What the task requires
Among the records that follow, count the lines where "eauto" appears, and state the count by itself.
┌──
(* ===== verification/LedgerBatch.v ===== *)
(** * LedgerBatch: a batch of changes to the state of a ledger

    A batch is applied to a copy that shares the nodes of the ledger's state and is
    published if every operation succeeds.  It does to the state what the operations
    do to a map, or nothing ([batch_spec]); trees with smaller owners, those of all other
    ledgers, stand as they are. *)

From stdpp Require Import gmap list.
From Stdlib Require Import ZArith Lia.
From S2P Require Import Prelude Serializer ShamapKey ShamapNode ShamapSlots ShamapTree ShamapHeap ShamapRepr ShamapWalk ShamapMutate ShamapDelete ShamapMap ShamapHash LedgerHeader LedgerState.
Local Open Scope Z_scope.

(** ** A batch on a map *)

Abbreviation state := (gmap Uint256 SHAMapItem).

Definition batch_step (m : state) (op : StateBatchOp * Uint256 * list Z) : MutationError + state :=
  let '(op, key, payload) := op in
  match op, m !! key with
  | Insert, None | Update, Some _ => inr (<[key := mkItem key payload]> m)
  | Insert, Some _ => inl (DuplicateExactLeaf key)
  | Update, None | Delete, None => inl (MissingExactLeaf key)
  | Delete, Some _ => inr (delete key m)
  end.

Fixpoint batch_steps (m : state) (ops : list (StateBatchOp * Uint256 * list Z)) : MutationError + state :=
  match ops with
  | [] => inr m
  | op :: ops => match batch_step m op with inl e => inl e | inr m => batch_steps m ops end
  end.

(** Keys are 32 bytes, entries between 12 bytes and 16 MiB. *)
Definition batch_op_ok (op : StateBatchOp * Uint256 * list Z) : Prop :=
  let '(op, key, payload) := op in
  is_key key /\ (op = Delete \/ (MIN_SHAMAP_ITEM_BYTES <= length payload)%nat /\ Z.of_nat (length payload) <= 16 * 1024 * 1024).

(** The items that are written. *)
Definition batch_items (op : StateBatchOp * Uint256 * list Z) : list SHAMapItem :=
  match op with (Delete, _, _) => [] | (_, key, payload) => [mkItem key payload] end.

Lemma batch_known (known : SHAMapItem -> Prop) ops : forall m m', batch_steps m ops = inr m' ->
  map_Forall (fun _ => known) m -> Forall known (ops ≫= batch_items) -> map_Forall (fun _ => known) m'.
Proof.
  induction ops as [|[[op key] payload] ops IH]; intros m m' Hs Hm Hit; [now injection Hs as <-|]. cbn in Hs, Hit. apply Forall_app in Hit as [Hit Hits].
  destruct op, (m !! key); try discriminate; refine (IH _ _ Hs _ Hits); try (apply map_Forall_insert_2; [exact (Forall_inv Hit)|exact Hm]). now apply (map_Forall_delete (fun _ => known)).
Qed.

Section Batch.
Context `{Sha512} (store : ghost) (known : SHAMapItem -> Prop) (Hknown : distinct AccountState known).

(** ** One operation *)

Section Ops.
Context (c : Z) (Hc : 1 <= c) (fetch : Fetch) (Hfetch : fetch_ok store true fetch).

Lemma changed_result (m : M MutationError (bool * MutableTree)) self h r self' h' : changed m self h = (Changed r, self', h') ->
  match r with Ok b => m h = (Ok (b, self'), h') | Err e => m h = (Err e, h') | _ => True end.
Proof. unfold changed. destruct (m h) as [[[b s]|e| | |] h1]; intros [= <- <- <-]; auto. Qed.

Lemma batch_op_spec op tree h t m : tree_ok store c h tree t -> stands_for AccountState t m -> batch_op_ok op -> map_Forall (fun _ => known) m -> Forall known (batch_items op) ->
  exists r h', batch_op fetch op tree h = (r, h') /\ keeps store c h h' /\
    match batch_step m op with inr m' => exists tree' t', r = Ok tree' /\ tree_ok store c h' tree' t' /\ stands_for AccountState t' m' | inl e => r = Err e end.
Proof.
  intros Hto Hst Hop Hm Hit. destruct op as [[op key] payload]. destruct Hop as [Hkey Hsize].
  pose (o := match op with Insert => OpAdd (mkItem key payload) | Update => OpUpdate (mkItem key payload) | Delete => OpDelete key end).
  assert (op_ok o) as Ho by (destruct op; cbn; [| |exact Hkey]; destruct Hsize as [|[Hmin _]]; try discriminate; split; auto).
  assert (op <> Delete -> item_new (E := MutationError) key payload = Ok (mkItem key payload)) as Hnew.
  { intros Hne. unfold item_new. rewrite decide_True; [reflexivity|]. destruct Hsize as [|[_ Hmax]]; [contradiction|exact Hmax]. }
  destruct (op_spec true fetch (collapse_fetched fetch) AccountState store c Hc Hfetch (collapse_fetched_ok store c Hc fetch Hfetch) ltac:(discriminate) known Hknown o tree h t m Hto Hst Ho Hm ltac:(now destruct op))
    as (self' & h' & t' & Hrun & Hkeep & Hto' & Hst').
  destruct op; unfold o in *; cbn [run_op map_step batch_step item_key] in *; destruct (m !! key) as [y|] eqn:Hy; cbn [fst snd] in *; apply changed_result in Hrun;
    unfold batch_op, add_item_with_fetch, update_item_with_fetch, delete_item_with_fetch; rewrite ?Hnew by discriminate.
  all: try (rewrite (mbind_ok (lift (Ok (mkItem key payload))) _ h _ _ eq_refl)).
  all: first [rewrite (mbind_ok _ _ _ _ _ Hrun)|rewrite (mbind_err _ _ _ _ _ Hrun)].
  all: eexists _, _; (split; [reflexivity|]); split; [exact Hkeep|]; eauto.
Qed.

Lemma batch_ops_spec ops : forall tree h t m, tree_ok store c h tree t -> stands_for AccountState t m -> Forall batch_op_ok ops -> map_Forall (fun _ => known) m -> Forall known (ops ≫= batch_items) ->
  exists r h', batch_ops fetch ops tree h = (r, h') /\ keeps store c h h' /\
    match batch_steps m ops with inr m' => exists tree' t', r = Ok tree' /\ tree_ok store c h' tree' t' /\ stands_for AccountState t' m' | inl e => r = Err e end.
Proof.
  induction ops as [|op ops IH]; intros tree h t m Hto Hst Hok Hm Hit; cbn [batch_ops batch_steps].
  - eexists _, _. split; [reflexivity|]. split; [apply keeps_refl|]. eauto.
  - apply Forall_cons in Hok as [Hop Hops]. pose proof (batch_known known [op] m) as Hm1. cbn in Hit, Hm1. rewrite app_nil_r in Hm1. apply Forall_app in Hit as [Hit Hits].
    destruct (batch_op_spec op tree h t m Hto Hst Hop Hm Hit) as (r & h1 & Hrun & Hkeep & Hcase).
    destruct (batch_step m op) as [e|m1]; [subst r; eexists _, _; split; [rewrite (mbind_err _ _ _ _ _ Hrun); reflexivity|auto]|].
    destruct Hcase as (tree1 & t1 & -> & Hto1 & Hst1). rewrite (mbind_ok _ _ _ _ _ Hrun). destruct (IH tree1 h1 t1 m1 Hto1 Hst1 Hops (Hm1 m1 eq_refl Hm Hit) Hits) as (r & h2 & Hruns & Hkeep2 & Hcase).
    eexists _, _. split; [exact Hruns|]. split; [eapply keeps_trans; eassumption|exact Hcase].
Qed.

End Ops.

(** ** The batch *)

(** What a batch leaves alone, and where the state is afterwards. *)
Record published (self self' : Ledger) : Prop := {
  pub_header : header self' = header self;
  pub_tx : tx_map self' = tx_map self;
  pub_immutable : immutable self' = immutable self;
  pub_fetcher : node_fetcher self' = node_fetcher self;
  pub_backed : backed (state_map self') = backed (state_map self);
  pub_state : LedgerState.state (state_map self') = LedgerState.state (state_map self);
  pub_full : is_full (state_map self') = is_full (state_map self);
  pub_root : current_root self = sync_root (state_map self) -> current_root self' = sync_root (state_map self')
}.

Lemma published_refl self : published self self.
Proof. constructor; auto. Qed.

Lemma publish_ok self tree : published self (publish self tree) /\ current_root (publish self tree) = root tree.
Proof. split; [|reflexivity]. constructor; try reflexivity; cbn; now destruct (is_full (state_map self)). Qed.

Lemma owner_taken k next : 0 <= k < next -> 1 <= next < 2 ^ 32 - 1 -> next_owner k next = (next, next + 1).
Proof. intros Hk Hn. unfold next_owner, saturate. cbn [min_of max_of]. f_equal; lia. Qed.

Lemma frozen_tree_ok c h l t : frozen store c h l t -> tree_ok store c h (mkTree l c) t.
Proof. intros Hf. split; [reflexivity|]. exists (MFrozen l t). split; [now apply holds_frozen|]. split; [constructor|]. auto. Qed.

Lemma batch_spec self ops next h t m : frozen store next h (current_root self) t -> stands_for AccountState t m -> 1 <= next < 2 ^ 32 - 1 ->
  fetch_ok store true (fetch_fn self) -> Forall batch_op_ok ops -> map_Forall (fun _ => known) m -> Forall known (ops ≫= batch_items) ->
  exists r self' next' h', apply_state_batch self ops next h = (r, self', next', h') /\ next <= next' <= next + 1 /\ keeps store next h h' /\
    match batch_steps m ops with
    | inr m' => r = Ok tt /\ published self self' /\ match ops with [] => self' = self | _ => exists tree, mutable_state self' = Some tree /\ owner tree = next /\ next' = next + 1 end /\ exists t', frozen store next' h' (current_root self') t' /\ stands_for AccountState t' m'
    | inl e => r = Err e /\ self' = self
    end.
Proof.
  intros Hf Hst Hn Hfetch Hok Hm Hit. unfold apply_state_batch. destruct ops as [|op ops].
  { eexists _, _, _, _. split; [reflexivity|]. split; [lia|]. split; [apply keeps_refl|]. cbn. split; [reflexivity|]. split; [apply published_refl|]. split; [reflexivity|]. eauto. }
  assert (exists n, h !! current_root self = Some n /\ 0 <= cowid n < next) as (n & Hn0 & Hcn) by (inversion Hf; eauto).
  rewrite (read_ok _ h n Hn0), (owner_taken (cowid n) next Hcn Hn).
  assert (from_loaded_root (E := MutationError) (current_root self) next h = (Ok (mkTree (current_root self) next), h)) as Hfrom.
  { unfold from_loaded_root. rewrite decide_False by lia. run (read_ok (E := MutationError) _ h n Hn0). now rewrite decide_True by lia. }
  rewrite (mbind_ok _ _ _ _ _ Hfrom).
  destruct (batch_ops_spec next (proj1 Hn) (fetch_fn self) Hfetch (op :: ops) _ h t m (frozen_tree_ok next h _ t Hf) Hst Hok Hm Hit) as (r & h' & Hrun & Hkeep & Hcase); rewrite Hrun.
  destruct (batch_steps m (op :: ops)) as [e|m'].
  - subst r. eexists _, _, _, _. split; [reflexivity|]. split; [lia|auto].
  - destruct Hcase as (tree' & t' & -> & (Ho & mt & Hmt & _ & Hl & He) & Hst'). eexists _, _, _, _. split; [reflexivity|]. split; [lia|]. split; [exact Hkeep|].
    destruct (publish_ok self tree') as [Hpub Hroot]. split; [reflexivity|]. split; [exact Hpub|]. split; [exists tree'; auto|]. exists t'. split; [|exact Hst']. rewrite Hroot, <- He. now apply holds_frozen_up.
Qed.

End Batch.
└──
The answer
4